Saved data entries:
────────

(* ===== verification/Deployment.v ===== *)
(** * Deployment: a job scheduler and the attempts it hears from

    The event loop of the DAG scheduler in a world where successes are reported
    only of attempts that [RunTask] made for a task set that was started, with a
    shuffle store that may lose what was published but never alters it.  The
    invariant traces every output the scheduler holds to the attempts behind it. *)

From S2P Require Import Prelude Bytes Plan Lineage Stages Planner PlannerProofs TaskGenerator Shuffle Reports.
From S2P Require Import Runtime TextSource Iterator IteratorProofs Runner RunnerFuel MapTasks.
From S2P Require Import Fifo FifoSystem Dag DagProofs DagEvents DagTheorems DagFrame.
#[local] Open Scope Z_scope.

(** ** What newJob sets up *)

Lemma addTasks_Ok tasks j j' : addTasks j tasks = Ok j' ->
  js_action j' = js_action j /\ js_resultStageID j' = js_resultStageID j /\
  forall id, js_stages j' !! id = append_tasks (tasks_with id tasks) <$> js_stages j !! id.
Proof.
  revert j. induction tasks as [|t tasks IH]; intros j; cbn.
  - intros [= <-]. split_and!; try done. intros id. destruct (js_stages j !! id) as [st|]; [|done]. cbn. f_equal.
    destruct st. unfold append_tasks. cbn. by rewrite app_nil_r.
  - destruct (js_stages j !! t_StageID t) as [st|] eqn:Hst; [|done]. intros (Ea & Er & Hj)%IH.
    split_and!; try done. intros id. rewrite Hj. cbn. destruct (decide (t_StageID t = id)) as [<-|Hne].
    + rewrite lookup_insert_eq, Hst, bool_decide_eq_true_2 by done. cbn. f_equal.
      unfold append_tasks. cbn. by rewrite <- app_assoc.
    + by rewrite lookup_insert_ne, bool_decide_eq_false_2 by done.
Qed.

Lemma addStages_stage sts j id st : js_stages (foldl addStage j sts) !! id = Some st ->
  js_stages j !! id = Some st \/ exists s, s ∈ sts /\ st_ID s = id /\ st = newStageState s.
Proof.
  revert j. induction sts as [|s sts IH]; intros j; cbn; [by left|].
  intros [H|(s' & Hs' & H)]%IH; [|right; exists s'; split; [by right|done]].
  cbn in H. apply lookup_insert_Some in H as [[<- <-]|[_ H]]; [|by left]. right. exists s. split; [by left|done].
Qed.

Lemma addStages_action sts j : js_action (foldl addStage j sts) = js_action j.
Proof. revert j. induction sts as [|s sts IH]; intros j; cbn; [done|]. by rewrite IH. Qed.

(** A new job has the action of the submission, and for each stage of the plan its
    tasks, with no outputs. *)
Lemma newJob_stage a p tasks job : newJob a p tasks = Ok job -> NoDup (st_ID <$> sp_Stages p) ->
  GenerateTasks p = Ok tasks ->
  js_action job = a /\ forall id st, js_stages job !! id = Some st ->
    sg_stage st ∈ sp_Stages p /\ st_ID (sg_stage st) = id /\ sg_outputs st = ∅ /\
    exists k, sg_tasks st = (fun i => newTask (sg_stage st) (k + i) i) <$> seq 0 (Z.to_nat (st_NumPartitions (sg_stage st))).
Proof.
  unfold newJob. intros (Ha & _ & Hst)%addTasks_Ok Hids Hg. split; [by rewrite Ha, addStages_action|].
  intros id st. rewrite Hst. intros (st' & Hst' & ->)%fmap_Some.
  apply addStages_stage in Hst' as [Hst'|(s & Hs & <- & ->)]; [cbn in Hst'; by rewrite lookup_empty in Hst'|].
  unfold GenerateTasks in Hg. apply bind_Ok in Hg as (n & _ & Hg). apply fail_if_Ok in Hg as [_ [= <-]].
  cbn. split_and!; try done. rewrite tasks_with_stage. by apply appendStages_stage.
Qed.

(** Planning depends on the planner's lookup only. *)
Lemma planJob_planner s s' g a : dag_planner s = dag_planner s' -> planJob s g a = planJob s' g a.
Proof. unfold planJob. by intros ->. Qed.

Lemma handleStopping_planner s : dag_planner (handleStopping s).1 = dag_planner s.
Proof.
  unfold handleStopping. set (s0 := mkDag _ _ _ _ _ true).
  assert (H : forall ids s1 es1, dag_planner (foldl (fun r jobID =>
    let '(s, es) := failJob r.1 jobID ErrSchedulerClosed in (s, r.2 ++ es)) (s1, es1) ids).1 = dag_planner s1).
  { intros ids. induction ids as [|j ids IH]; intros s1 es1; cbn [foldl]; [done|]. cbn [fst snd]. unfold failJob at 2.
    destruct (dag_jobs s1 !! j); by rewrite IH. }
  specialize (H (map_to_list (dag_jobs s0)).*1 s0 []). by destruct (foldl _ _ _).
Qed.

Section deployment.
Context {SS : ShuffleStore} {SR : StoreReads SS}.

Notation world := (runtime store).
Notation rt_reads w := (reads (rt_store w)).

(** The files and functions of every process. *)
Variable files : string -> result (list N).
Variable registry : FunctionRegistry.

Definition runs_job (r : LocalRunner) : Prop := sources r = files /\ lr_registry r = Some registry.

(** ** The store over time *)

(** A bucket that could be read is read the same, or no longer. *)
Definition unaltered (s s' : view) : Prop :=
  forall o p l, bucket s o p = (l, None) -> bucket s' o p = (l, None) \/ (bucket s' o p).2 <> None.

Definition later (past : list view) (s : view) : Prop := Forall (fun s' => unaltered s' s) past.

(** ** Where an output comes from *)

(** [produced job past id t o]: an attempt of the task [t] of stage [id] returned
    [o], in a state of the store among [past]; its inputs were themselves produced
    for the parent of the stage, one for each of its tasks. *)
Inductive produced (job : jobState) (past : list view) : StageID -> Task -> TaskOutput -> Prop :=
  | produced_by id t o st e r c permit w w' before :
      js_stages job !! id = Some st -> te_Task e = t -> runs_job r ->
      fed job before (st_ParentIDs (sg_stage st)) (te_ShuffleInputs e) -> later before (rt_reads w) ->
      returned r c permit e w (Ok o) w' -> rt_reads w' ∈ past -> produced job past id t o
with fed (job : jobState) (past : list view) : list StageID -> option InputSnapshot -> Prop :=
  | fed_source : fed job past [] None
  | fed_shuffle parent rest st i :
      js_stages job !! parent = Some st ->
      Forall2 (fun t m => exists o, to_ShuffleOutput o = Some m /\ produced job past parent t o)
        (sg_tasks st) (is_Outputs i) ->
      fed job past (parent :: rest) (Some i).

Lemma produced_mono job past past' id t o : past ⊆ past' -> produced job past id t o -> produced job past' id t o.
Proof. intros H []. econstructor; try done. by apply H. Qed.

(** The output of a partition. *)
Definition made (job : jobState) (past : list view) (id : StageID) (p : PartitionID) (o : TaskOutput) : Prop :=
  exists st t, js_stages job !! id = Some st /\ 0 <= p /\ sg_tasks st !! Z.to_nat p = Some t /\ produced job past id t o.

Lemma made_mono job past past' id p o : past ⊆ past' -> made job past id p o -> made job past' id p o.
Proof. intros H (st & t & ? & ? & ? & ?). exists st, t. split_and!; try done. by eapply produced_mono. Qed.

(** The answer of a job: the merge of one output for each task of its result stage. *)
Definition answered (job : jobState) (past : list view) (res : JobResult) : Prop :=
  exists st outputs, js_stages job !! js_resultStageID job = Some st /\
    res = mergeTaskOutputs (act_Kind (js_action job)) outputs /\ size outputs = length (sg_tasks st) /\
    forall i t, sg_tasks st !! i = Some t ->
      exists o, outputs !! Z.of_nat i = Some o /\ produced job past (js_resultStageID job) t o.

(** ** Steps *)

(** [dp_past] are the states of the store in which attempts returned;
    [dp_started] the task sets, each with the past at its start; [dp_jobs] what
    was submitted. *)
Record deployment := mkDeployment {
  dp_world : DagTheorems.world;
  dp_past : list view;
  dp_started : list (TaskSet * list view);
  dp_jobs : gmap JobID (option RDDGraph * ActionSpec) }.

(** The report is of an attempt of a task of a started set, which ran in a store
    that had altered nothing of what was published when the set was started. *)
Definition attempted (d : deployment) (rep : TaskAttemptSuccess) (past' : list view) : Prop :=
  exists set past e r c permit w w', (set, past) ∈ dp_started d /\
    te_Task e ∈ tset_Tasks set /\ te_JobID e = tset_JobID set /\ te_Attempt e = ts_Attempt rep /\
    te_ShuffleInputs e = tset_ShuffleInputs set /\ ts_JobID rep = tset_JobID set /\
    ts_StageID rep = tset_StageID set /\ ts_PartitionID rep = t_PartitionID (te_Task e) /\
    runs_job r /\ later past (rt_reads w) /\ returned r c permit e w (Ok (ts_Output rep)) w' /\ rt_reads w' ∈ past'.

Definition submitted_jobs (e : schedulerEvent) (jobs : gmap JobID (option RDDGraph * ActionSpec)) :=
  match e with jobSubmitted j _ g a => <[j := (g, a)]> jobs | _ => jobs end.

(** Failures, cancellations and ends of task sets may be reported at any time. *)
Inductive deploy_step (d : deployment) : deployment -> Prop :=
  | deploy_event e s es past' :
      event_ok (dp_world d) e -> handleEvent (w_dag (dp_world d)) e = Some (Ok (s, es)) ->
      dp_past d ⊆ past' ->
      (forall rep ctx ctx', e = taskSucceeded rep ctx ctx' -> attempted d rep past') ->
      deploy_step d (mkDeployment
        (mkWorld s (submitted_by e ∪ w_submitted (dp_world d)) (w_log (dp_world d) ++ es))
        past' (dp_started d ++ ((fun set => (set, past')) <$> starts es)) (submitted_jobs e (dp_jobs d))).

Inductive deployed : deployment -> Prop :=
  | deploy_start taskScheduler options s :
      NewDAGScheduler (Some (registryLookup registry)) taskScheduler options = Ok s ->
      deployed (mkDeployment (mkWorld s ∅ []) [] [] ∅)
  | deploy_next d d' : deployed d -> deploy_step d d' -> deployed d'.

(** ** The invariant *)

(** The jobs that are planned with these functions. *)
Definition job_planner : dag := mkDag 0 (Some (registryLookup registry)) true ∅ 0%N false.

────────

■ **ABOUT THIS TASK**:
Output the lines above between the one holding "(** Failures, cancellations" and the one holding "deployed (mkDeployment (mkWorld", inclusive, with nothing before or after them.

■ **REPLY**:
(** Failures, cancellations and ends of task sets may be reported at any time. *)
Inductive deploy_step (d : deployment) : deployment -> Prop :=
  | deploy_event e s es past' :
      event_ok (dp_world d) e -> handleEvent (w_dag (dp_world d)) e = Some (Ok (s, es)) ->
      dp_past d ⊆ past' ->
      (forall rep ctx ctx', e = taskSucceeded rep ctx ctx' -> attempted d rep past') ->
      deploy_step d (mkDeployment
        (mkWorld s (submitted_by e ∪ w_submitted (dp_world d)) (w_log (dp_world d) ++ es))
        past' (dp_started d ++ ((fun set => (set, past')) <$> starts es)) (submitted_jobs e (dp_jobs d))).

Inductive deployed : deployment -> Prop :=
  | deploy_start taskScheduler options s :
      NewDAGScheduler (Some (registryLookup registry)) taskScheduler options = Ok s ->
      deployed (mkDeployment (mkWorld s ∅ []) [] [] ∅)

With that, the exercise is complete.